The following coverage is available with each individual Medicare plan:

  • Medicare Part A: Part A covers inpatient care in a hospital or skilled nursing facility, along with nursing home care, hospice care, home health care, and blood transfusions.
  • Medicare Part B: Part B covers medically necessary services and preventive services, such as outpatient hospital care, surgeries, and some durable medical equipment.
  • Medicare Part C: Part C is Medicare Advantage, which is a plan sold by private insurers that cover what isn’t covered by Original Medicare, such as vision, hearing, and dental.
  • Medicare Part D: Part D covers prescription drugs that are covered by your insurance plan.

Medicare Part A: What is Covered

In general, Medicare Part A covers:

  • Hospital care (inpatient)
  • Limited home health services
  • Hospice care
  • Acute care hospitals
  • Critical access hospitals
  • Inpatient rehabilitation facilities
  • Long-term care hospitals
  • Mental health care
  • Part-time skilled nursing care
  • Physical therapy
  • Speech therapy
  • Occupational therapy
  • Medical social assistance
  • Part-time home health aide assistance
  • Skilled nursing services
  • Semi-private rooms
  • Meals
  • Medical supplies and equipment used in a skilled nursing facility
  • Medications received while in a skilled nursing facility
  • Dietary counseling 
  • Ambulance transportation to the closest provider is services not provided at the skilled nursing facility

Medicare Part B: What is Covered

In general, Medicare Part B covers:

  • Medically necessary services or supplies are needed to diagnose or treat your medical condition.
  • Clinical research
  • Ambulance services
  • Durable medical equipment
  • Inpatient, outpatient, and partial hospitalization for mental health services
  • Limited outpatient prescription drugs
  • Preventive services, such as health care prevent an illness like the flu or detect an illness at an early stage.

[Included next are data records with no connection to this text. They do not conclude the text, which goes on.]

Lemma skip_arg_ok p w r : cstr b p (w ++ r) → no_space w → at_end r → skip_arg b p = Some (p + alen w).
Proof.
  intros Ht Hw Hr. unfold skip_arg. assert (Hf := cstr_fuel _ _ _ Ht). rewrite length_app in Hf. revert Hf. generalize (S (length b)) as f. revert p Ht.
  induction Hw as [|c w Hc Hw IH]; intros p Ht f Hf; (destruct f as [|f]; [cbn in Hf; lia|]); cbn [loop length app] in *.
  - apply cstr_cons in Ht. destruct r as [|c r]; [rewrite Ht|destruct Ht as (-> & _); cbn in Hr]; rewrite ?Some_bind, ?Hr, ?andb_false_r; cbn; by rewrite Z.add_0_r.
  - destruct Ht as (-> & Hcc & Ht). rewrite Some_bind, Hc, (char_ctrue c) by done. cbn [negb andb]. rewrite Some_bind, IH by (done || lia). rewrite alen_cons. f_equal. lia.
Qed.
(** A turn at a text that is not at its end. *)
Lemma turn_char p t : cstr b p t → t ≠ [] → ∃ c, b.[p] = Some c ∧ ctrue c = true.
Proof. intros Ht Hne. destruct t as [|c t]; [done|]. destruct Ht as (Hc & Hch & _). exists c. split; [done|by apply char_ctrue]. Qed.

Lemma turn_spaces p t : cstr b p t → spaces t → skip_spaces b p = Some (p + alen t) ∧ b.[p + alen t] = Some 0.
Proof.
  intros Ht Hs. rewrite <- (app_nil_r t) in Ht. split; [by eapply skip_spaces_ok|]. rewrite app_nil_r in Ht. by apply cstr_end.
Qed.
Lemma range_turn p ds es rest ints i ints1 :
  cstr b p ((ds ++ 45 :: es) ++ rest) → opt_ok (Range ds es) → num_end rest → 1 ≤ i → i + (dnum_val es - dnum_val ds) < nints → nints ≤ alen ints →
  arr_write (<[Z.to_nat i := dnum_val ds]> ints) i (seqZ (dnum_val ds) (dnum_val es - dnum_val ds)) = Some ints1 →
  get_options_turn b nints (p, i, ints) = Some (inl (p + alen ds + 1, i + (dnum_val es - dnum_val ds), ints1)).
Proof.
  intros H (Hd & He & Hle & Hv) Hr Hi Hin Hl E. rewrite <- app_assoc in H. cbn [app] in H. pose proof (dnum_val_nonneg ds (proj1 Hd)) as H0. cbn [get_options_turn]. rewrite (proj2 (Z.ltb_lt i nints)) by lia.
  rewrite (get_option_dnum b p ds (45 :: es ++ rest)) by (done || lia || apply dash_end). rewrite !Some_bind. cbn [Z.eqb Pos.eqb]. unfold get_range.
  pose proof (cstr_app _ _ _ _ H) as (_ & _ & H1). rewrite (strtol_dnum b _ es rest H1 He Hr Hv), Some_bind.
  rewrite arr_get_insert by lia. rewrite decide_True by done. rewrite Some_bind. cbv zeta. rewrite length_insert.
  rewrite range_loop_ok by (rewrite ?alen_insert; unfold alen in *; lia). rewrite E, !Some_bind. rewrite !s32_small by lia.
  destruct (Z.ltb_spec (dnum_val es - dnum_val ds) 0); [lia|]. rewrite (s32_small (i + _)), s32_small by lia. by replace (i + (dnum_val es - dnum_val ds - 1) + 1) with (i + (dnum_val es - dnum_val ds)) by lia.
Qed.

(** A range and its last number, stored one after the other. *)
Lemma range_write ints i lo n x l :
  0 ≤ i → 0 ≤ n → i + n + 1 + alen l ≤ alen ints →
  ∃ ints1, arr_write (<[Z.to_nat i := lo]> ints) i (seqZ lo n) = Some ints1 ∧ alen ints1 = alen ints ∧ arr_write ints1 (i + n) (x :: l) = arr_write ints i (seqZ lo n ++ x :: l).
Proof.
  intros Hi Hn0 Hl. pose proof (alen_nonneg l). assert (Hs : alen (seqZ lo n) = n) by (unfold alen; rewrite length_seqZ; lia). destruct (decide (n = 0)) as [-> |].
  - exists (<[Z.to_nat i := lo]> ints). rewrite seqZ_nil, write_nil, alen_insert by (rewrite ?alen_insert; lia). ands; [done|done|]. rewrite Z.add_0_r. apply write_over; lia.
  - destruct (write_app ints i (seqZ lo n) (x :: l)) as (b1 & E1 & Ha & E2); [done|rewrite alen_app, alen_cons; lia|]. exists b1. rewrite Hs in E2. ands; [|done|done].
    rewrite <- E1. rewrite seqZ_cons in Hs |- * by lia. rewrite alen_cons in Hs. apply write_over; lia.
Qed.

Lemma seqZ_last m n : 0 ≤ n → seqZ m (n + 1) = seqZ m n ++ [m + n].
Proof. intros Hn0. rewrite seqZ_app by lia. done. Qed.

Definition opts_run (o : opt) (os : list opt) : Prop := ∀ p i ints f rest,
  Forall opt_ok (o :: os) → opts_end rest → cstr b p (opts_text o os ++ rest) → 1 ≤ i → i + alen (opts_vals (o :: os)) ≤ nints → nints ≤ alen ints →
  (length (opts_text o os) < f)%nat →
  ∃ ints', arr_write ints i (opts_vals (o :: os)) = Some ints' ∧
    loop f (get_options_turn b nints) (p, i, ints) = Some (p + alen (opts_text o os), i + alen (opts_vals (o :: os)), ints').

Lemma opts_run_one ds os : match os with [] => True | o :: os => opts_run o os end → opts_run (One ds) os.
Proof.
  intros IH p i ints f rest Hok Hr H Hi Hin Hl Hf. apply list.Forall_cons in Hok as [[Hd Hv] Hok]. destruct f as [|f]; [lia|]. cbn [loop].
  change (opts_vals (One ds :: os)) with (dnum_val ds :: opts_vals os) in *. rewrite alen_cons in *. pose proof (alen_nonneg (opts_vals os)). destruct os as [|o os]; cbn [opts_text opt_text] in *.
  - rewrite (one_end p ds rest) by (done || lia). cbn [mbind option_bind]. eexists. split; [|done]. rewrite arr_write_cons by (change (alen (opts_vals [])) with 0; lia).
    by rewrite write_nil by (rewrite alen_insert; lia).
  - rewrite <- app_assoc in H. cbn [app] in H. rewrite (one_comma p ds (opts_text o os ++ rest)) by (done || lia). rewrite Some_bind. cbv iota.
    rewrite length_app in Hf. cbn [length] in Hf. pose proof (cstr_app _ _ _ _ H) as (_ & _ & H1).
    destruct (IH (p + alen ds + 1) (i + 1) (<[Z.to_nat i := dnum_val ds]> ints) f rest Hok Hr H1) as (ints' & E & ->); [lia|lia|by rewrite alen_insert|lia|].
    exists ints'. rewrite arr_write_cons by lia. split; [done|]. rewrite alen_app, alen_cons. do 2 f_equal. f_equal; lia.
Qed.

Lemma opts_text_one es os rest : opts_end rest → ∃ r, opts_text (One es) os ++ rest = es ++ r ∧ num_end r.
Proof. intros [Hr _]. destruct os as [|o os]; cbn [opts_text opt_text]; [by exists rest|]. eexists. rewrite <- app_assoc. split; [done|]. apply comma_end. Qed.

Lemma opts_text_range ds es os : opts_text (Range ds es) os = ds ++ 45 :: opts_text (One es) os.
Proof. destruct os; cbn [opts_text opt_text]; [done|]. by rewrite <- app_assoc. Qed.

Lemma opts_vals_range ds es os :
  dnum_val ds ≤ dnum_val es → opts_vals (Range ds es :: os) = seqZ (dnum_val ds) (dnum_val es - dnum_val ds) ++ opts_vals (One es :: os).
Proof.
  intros Hle. change (opts_vals (Range ds es :: os)) with (seqZ (dnum_val ds) (dnum_val es - dnum_val ds + 1) ++ opts_vals os). rewrite seqZ_last by lia.
  rewrite <- app_assoc. cbn [app]. change (opts_vals (One es :: os)) with (dnum_val es :: opts_vals os). do 2 f_equal. lia.
Qed.

Lemma opts_run_range ds es os : opts_run (One es) os → opts_run (Range ds es) os.
Proof.
  intros IH p i ints f rest Hok Hr H Hi Hin Hl Hf. apply list.Forall_cons in Hok as [Hok1 Hok]. assert (Hok2 := Hok1). destruct Hok2 as (Hd & He & Hle & Hv).
  rewrite opts_vals_range in * by done. rewrite opts_text_range in *. rewrite length_app in Hf. cbn [length] in Hf. rewrite alen_app in Hin. set (n := dnum_val es - dnum_val ds) in *.
  assert (Hs : alen (seqZ (dnum_val ds) n) = n) by (unfold alen; rewrite length_seqZ; lia). rewrite Hs in Hin. pose proof (alen_nonneg (opts_vals os)).
  change (opts_vals (One es :: os)) with (dnum_val es :: opts_vals os) in Hin |- * at 1. rewrite alen_cons in Hin. destruct f as [|f]; [lia|]. cbn [loop].
  destruct (range_write ints i (dnum_val ds) n (dnum_val es) (opts_vals os)) as (ints1 & E1 & Ha & E2); [lia|lia|lia|].
  destruct (opts_text_one es os rest Hr) as (r & Er & Hre). assert (H' : cstr b p ((ds ++ 45 :: es) ++ r)) by (by rewrite <- app_assoc; cbn [app]; rewrite <- Er; rewrite <- app_assoc in H).
  rewrite (range_turn p ds es r ints i ints1 H' Hok1 Hre) by (done || lia). fold n. rewrite Some_bind. cbv iota.
  rewrite <- app_assoc in H. cbn [app] in H. pose proof (cstr_app _ _ _ _ H) as (_ & _ & H1).
  destruct (IH (p + alen ds + 1) (i + n) ints1 f rest) as (ints' & E & ->); [by constructor|done|done|lia| |lia|lia|].
  { change (opts_vals (One es :: os)) with (dnum_val es :: opts_vals os). rewrite alen_cons. lia. }
  exists ints'. change (opts_vals (One es :: os)) with (dnum_val es :: opts_vals os) in *. rewrite <- E2, E. split; [done|]. rewrite !alen_app, !alen_cons, Hs. do 2 f_equal. f_equal; lia.
Qed.

Lemma opts_run_all os o : opts_run o os.
Proof.
  revert o. induction os as [|o' os IH]; intros [ds|ds es]; try apply opts_run_range; by apply opts_run_one.
Qed.
End Options.

(** C23: Lists of options.  On a list of decimal numbers and ranges with commas between, whose numbers all fit the array, [get_options] stores
    the number of numbers in [ints[0]] and the numbers behind it, each range as all of its numbers, leaves the rest of the array,
    and returns a pointer behind the list. *)
Theorem get_options_correct (b : list Z) (p nints : Z) (ints : list Z) (o : opt) (os : list opt) (rest : list Z)
  (Ht : cstr b p (opts_text o os ++ rest)) (Hok : Forall opt_ok (o :: os)) (Hend : opts_end rest)
  (Hroom : alen (opts_vals (o :: os)) < nints ≤ alen ints) (Hn : nints < 2 ^ 31) :
  get_options b p nints ints =
    Some (p + alen (opts_text o os),
          alen (opts_vals (o :: os)) :: opts_vals (o :: os) ++ drop (Z.to_nat (1 + alen (opts_vals (o :: os)))) ints).
Proof.
  pose proof (cstr_fuel _ _ _ Ht) as Hf. rewrite length_app in Hf. set (vs := opts_vals (o :: os)) in *. pose proof (alen_nonneg vs).
  destruct (opts_run_all b nints Hn os o p 1 ints (S (length b)) rest) as (ints' & E & E'); [done|done|done|lia|fold vs; lia|lia|lia|]. fold vs in E, E'.
  unfold get_options. rewrite E', Some_bind. rewrite arr_write_ok in E by lia. injection E as <-. destruct ints as [|x ints]; [change (alen []) with 0 in Hroom; lia|].
  change (slice (x :: ints) 0 1) with [x]. rewrite arr_set_lt, Some_bind by (cbn [app]; rewrite alen_cons, alen_app; pose proof (alen_nonneg (drop (Z.to_nat (1 + alen vs)) (x :: ints))); lia).
  cbn [app]. change (Z.to_nat 0) with 0%nat. cbn [insert list_insert]. rewrite s32_small by lia. by replace (1 + alen vs - 1) with (alen vs) by lia.
Qed.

Medicare Part C: What is Covered

Medicare Part C is another name for Medicare Advantage. Medicare Advantage plans give you everything that Original Medicare (Parts A and B) offers, along with more coverage for things like hearing, vision, and dental.

Medicare Advantage can cover the vast majority of out-of-pocket costs and expenses related to services and supplies not covered by Original Medicare. 

Medicare D: What is Covered

Medicare Part D only covers prescription drugs that are covered by your insurance plan. Visit CoverageHaven today to learn about Medicare Part D and find out more about the services and items Medicare covers.

Avoid the 3 Major Medicare Mistakes

There are 3 major mistakes made every day by U.S. citizens who need coverage but don’t know their options or what they’re missing out on. These mistakes include not signing up for Medicare during the allotted time slots, assuming your coverage extends to your spouse, and thinking all prescriptions are covered.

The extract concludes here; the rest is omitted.